SONY DSC-RX10M3 4K動画撮影テスト

SONY DSC-RX10M3

SONY DSC-RX10M3

SONY DSC-RX10M3(関西空港)

SONY DSC-RX10M3(関西空港)


SONY DSC-RX10M3 4K動画撮影サンプル1


SONY DSC-RX10M3 4K動画撮影サンプル2


SONY DSC-RX10M3 4K動画撮影サンプル3

空港で飛行機の撮影を題材に、SONY DSC-RX10M3による4K動画のテスト撮影を行いました。その結果をまとめたので、ご紹介します。

SONY DSC-RX10M3は、

・超望遠撮影が可能。(光学ズーム最望遠680mm+全画素超解像ズーム)
・飛行機のように高速で動く被写体を撮影するときでも手振れ補正機能が使える。
・美しい夜景が撮れる。
・ズームリモコンが使える。

といった点が特徴的なカメラです。

(1) ズームレンズ
4K動画の場合、28mm-680mm(手振れ補正スタンダードのとき)。

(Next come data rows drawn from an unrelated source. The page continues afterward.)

(* ===== verification/Steps.v ===== *)
(** * The steps of the machine, one by one

    A step of a consistent machine is one of four things: a call returns, a
    thread switches to main, main switches to a thread, or a thread ends.
    [stepped] has the machine after each of them, and [task_effect] what the
    library code in it has done to the synchronisation objects and the slots.
    Properties of executions that need both are proved by cases on these. *)

From S2P Require Import Prelude WaitQueue TraceFormat State Stack TraceBuffer Trace Runtime Replay.
From S2P Require Import Fuzz Sched Thread Mutex Sem Cond Lifecycle Machine Scripts Invariant Ops Switching Safety.
From S2P Require Import SyncSpec Frame Exclusion Waiting ThreadSpec Slots.
Import Sync.

(** The library code that a stack runs next. *)
Inductive task := TCall (a : api) | TResume (k : frame).

Definition code (t : task) : M result :=
  match t with TCall a => api_call a | TResume k => resume_frame k end.

Section steps.
Context (P : program) (HP : disciplined P).

Definition mode_of (t : task) (u : p_state P) (mode : cmode P) : Prop :=
  match t with
  | TCall a => mode = User P u ∧ p_next P u = ACall a
  | TResume k => mode = Resuming P k u
  end.

(** The executing stack runs [t] in its state [u]. *)
Definition runs_task (m : machine P) (tid : Z) (u : p_state P) (t : task) : Prop :=
  ∃ mode, m_ctl P m (m_run P m) = Some (mk_ctl P tid mode) ∧ mode_of t u mode.

Definition main_waits (m : machine P) (n : nat) (k : frame) (u : p_state P) : Prop :=
  m_ctl P m Main = Some (mk_ctl P 0 (Suspended P n k u)) ∧ main_frame k.

(** How the thread in slot [i] with record [t] is entered: at its beginning, or
    where it was suspended. *)
Inductive entered (m : machine P) (i : nat) (t : gth_thread_record_t) : p_mem P → cmode P → Prop :=
| en_start top : ctx_resume (th_ctx t) = CtxEntry i top →
    entered m i t (fst (p_start P (m_mem P m) (th_fn t) (th_arg t))) (User P (snd (p_start P (m_mem P m) (th_fn t) (th_arg t))))
| en_resume n k u : ctx_resume (th_ctx t) = CtxSaved (Thr i) n →
    m_ctl P m (Thr i) = Some (mk_ctl P (th_tid t) (Suspended P n k u)) → thread_frame i k →
    entered m i t (m_mem P m) (Resuming P k u).

Inductive stepped (m : machine P) : machine P → Prop :=
| st_return tid u t r w :
    runs_task m tid u t → code t (m_world P m) = Done (Return r, w) →
    stepped m {| m with m_world := w; m_mem := fst (p_feed P (m_mem P m) u r);
      m_ctl := <[m_run P m := Some (mk_ctl P tid (User P (snd (p_feed P (m_mem P m) u r))))]> (m_ctl P m) |}
| st_park c tid u t k w n k0 u0 :
    m_run P m = Thr c → runs_task m tid u t → code t (m_world P m) = Done (Swap (ThreadCtx c) SchedCtx k, w) →
    thread_frame c k → main_waits m n k0 u0 →
    stepped m (mk_machine P (upd_rt (save_ctx (ThreadCtx c) (CtxSaved (Thr c) (m_serial P m))) w) (m_mem P m) Main
      (<[Main := Some (mk_ctl P 0 (Resuming P k0 u0))]>
        (<[Thr c := Some (mk_ctl P tid (Suspended P (m_serial P m) k u))]> (m_ctl P m))) (S (m_serial P m)))
| st_dispatch i ti u t k w mem mode :
    m_run P m = Main → runs_task m 0 u t → code t (m_world P m) = Done (Swap SchedCtx (ThreadCtx i) k, w) → main_frame k →
    rt_threads (w_rt (m_world P m)) !! i = Some ti → is_ready ti = true → entered m i ti mem mode →
    stepped m (mk_machine P (upd_rt (save_ctx SchedCtx (CtxSaved Main (m_serial P m))) w) mem (Thr i)
      (<[Thr i := Some (mk_ctl P (th_tid ti) mode)]>
        (<[Main := Some (mk_ctl P 0 (Suspended P (m_serial P m) k u))]> (m_ctl P m))) (S (m_serial P m)))
| st_exit c tid u v w n k0 u0 :
    m_run P m = Thr c → m_ctl P m (Thr c) = Some (mk_ctl P tid (User P u)) → p_next P u = AReturn v →
    trampoline_exit c v (m_world P m) = Done (tt, w) → main_waits m n k0 u0 →
    stepped m {| m with m_world := w; m_run := Main;
      m_ctl := <[Main := Some (mk_ctl P 0 (Resuming P k0 u0))]> (<[Thr c := None]> (m_ctl P m)) |}.

(** Control goes to main through the scheduler's context. *)
Lemma jump_sched m m1 m' :
  main_saved P m → rt_scheduler_ctx (w_rt (m_world P m1)) = rt_scheduler_ctx (w_rt (m_world P m)) →
  m_ctl P m1 Main = m_ctl P m Main → jump_to P SchedCtx m1 = Next P m' →
  ∃ n k u, main_waits m n k u ∧
    m' = {| m1 with m_run := Main; m_ctl := <[Main := Some (mk_ctl P 0 (Resuming P k u))]> (m_ctl P m1) |}.
Proof using Type.
  intros (n & k & u & E1 & E2 & Hk) Es Ec E. unfold jump_to in E. cbn in E. rewrite Es, E1, Ec, E2 in E.
  rewrite decide_True in E by done. injection E as <-. by exists n, k, u.
Qed.

(** The executing stack in a consistent machine. *)
Lemma task_ok m tid u t :
  mach_ok P m → tid_room (m_world P m) → runs_task m tid u t →
  (tid = match m_run P m with Main => 0 | Thr _ => rt_current_tid (w_rt (m_world P m)) end) ∧
  out_ok (cur_of (m_run P m)) (fuzz_stuck (m_world P m))
    match t, m_run P m with TResume _, Main => gth_scheduler_run_next_resume 0 (m_world P m) | _, _ => m_world P m end
    (code t (m_world P m)).
Proof using HP.
  intros Hm Hroom (mode & Hctl & Hmode). pose proof Hm as [Hw Hex _]. unfold executing in Hex.
  destruct (m_run P m) as [|c] eqn:Hrun.
  - destruct Hex as (mode' & E & Hx). rewrite Hctl in E. injection E as -> <-. split; [done|].
    destruct t as [a|k]; cbn in Hmode.
    + destruct Hmode as [-> Hn]. apply (api_ok None a (m_world P m)); done.
    + subst mode. destruct Hx as [Hk Hnr]. apply (resume_main_ok k (m_world P m) Hk Hw Hnr).
  - destruct Hex as (Hc & Hf & Hmain & mode' & E & Hx). rewrite Hctl in E. injection E as -> <-. split; [done|].
    destruct t as [a|k]; cbn in Hmode.
    + destruct Hmode as [-> Hn]. apply (api_ok (Some c) a (m_world P m)); eauto.
    + subst mode. by apply (resume_thread_ok c k (proj1 Hx)).
Qed.

Lemma entered_jump m m1 i t t1 m' :
  rt_threads (w_rt (m_world P m1)) !! i = Some t1 → th_ctx t1 = th_ctx t → th_tid t1 = th_tid t → th_fn t1 = th_fn t →
  th_arg t1 = th_arg t → m_mem P m1 = m_mem P m → m_ctl P m1 (Thr i) = m_ctl P m (Thr i) → slot_saved P m i t →
  jump_to P (ThreadCtx i) m1 = Next P m' →
  ∃ mem mode, entered m i t mem mode ∧ m' = {| m1 with m_run := Thr i; m_mem := mem;
    m_ctl := <[Thr i := Some (mk_ctl P (th_tid t) mode)]> (m_ctl P m1) |}.
Proof using Type.
  intros Ht1 E1 E2 E3 E4 Em Ec Hs E. unfold jump_to in E. cbn in E. rewrite Ht1 in E. cbn in E. rewrite E1 in E.
  destruct Hs as [[top Hr]|(n & k & u & Hr & Hctl & Hk & _)]; rewrite Hr in E.
  - rewrite Ht1, E2, E3, E4, Em in E. injection E as <-. eexists _, _. split; [by eapply en_start|done].
  - rewrite Ec, Hctl in E. rewrite decide_True in E by done. injection E as <-.
    exists (m_mem P m), (Resuming P k u). split; [by eapply en_resume|]. rewrite <- Em. done.
Qed.
Lemma queues_list_the_waiters_witness : ∃ m,
  run handoff 10 (boot handoff sunny_os 0) = Next handoff m ∧ waits_for handoff m 1 = Some (OMutex 5).
Proof.
  destruct (is_next_true (run handoff 10 (boot handoff sunny_os 0))) as [m Hm]; [by vm_compute|]. exists m. split; [exact Hm|].
  apply (queues_list_the_waiters handoff sunny_os 0 10 m handoff_disciplined ltac:(cbn; lia) Hm
    (calm_run handoff sunny_os 0 10 ltac:(by vm_compute)) (OMutex 5)).
  assert (E : waiters_after (run handoff 10 (boot handoff sunny_os 0)) 5 = [1]) by (by vm_compute).
  rewrite Hm in E. change (Z.of_nat 1 ∈ waiters_after (Next handoff m) 5). rewrite E. by left.
Defined.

開放F値はF2.4(ワイド端) -F4.0(テレ端)。

25倍ズームでありながら、最広角から最望遠までとてもシャープに写る。特に最望遠でも、画面の周辺部分の解像感の低下や色収差が見られないので、望遠を多用する飛行機の撮影にはとても適している。一方、航空祭でブルーインパルスの展示飛行を撮る場合、広角で撮りたい場合も多い。最広角が28mmというのもなかなかよい(本当は24mm、あるいはさらに広角が欲しい場合もあるのだが・・)。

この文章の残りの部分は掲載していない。